**What is expected**
Write out each record below, word for word.

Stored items

(* ===== verification/Invoices.v ===== *)
(** Invoices, document numbers and credit notes: [src/src/billing/invoices.go]. *)
From stdpp Require Import prelude strings list gmap relations.
From Stdlib Require Import ZArith Lia Ascii.
From S2P Require Import Prelude GoTime Money States Errors Models Store Logic Guarantee Service.
From S2P Require Import Tax Accounts Plans SubQuery Quota.

Definition LineSubscription : string := "subscription".
Definition LineProration : string := "proration".
Definition LineOverage : string := "overage".
Definition LineAdjustment : string := "adjustment".
Definition LineCredit : string := "credit".
Definition CreditAdjustment : string := "adjustment".
Definition CreditRefund : string := "refund".

(** * Reading *)

Definition InvoiceLines (tenantID invoiceID : string) : M (Res (list InvoiceLine)) :=
  mapErr (λ e, ErrInternal e "Could not read the invoice lines.")
    (SELECT billing_invoice_lines
       (λ l, (l_InvoiceID l =s invoiceID) && (l_TenantID l =s tenantID)) (asc l_Position)).

Definition GetInvoice (tenantID invoiceID : string) : M (Res Invoice) :=
  if TrimSpace tenantID =s "" then fail (ErrValidation "billing: a tenant is required")
  else
    let? inv := mapErr (readError "invoice" "Could not read the invoice.")
      (SELECT_ROW billing_invoices invoiceID (λ i, i_TenantID i =s tenantID)) in
    let? lines := InvoiceLines tenantID invoiceID in
    ok_ (inv {{ i_Lines := lines }}).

**Answer below**
(* ===== verification/Invoices.v ===== *)
(** Invoices, document numbers and credit notes: [src/src/billing/invoices.go]. *)
From stdpp Require Import prelude strings list gmap relations.
From Stdlib Require Import ZArith Lia Ascii.
From S2P Require Import Prelude GoTime Money States Errors Models Store Logic Guarantee Service.
From S2P Require Import Tax Accounts Plans SubQuery Quota.

Definition LineSubscription : string := "subscription".
Definition LineProration : string := "proration".
Definition LineOverage : string := "overage".
Definition LineAdjustment : string := "adjustment".
Definition LineCredit : string := "credit".
Definition CreditAdjustment : string := "adjustment".
Definition CreditRefund : string := "refund".

(** * Reading *)

Definition InvoiceLines (tenantID invoiceID : string) : M (Res (list InvoiceLine)) :=
  mapErr (λ e, ErrInternal e "Could not read the invoice lines.")
    (SELECT billing_invoice_lines
       (λ l, (l_InvoiceID l =s invoiceID) && (l_TenantID l =s tenantID)) (asc l_Position)).

Definition GetInvoice (tenantID invoiceID : string) : M (Res Invoice) :=
  if TrimSpace tenantID =s "" then fail (ErrValidation "billing: a tenant is required")
  else
    let? inv := mapErr (readError "invoice" "Could not read the invoice.")
      (SELECT_ROW billing_invoices invoiceID (λ i, i_TenantID i =s tenantID)) in
    let? lines := InvoiceLines tenantID invoiceID in
    ok_ (inv {{ i_Lines := lines }}).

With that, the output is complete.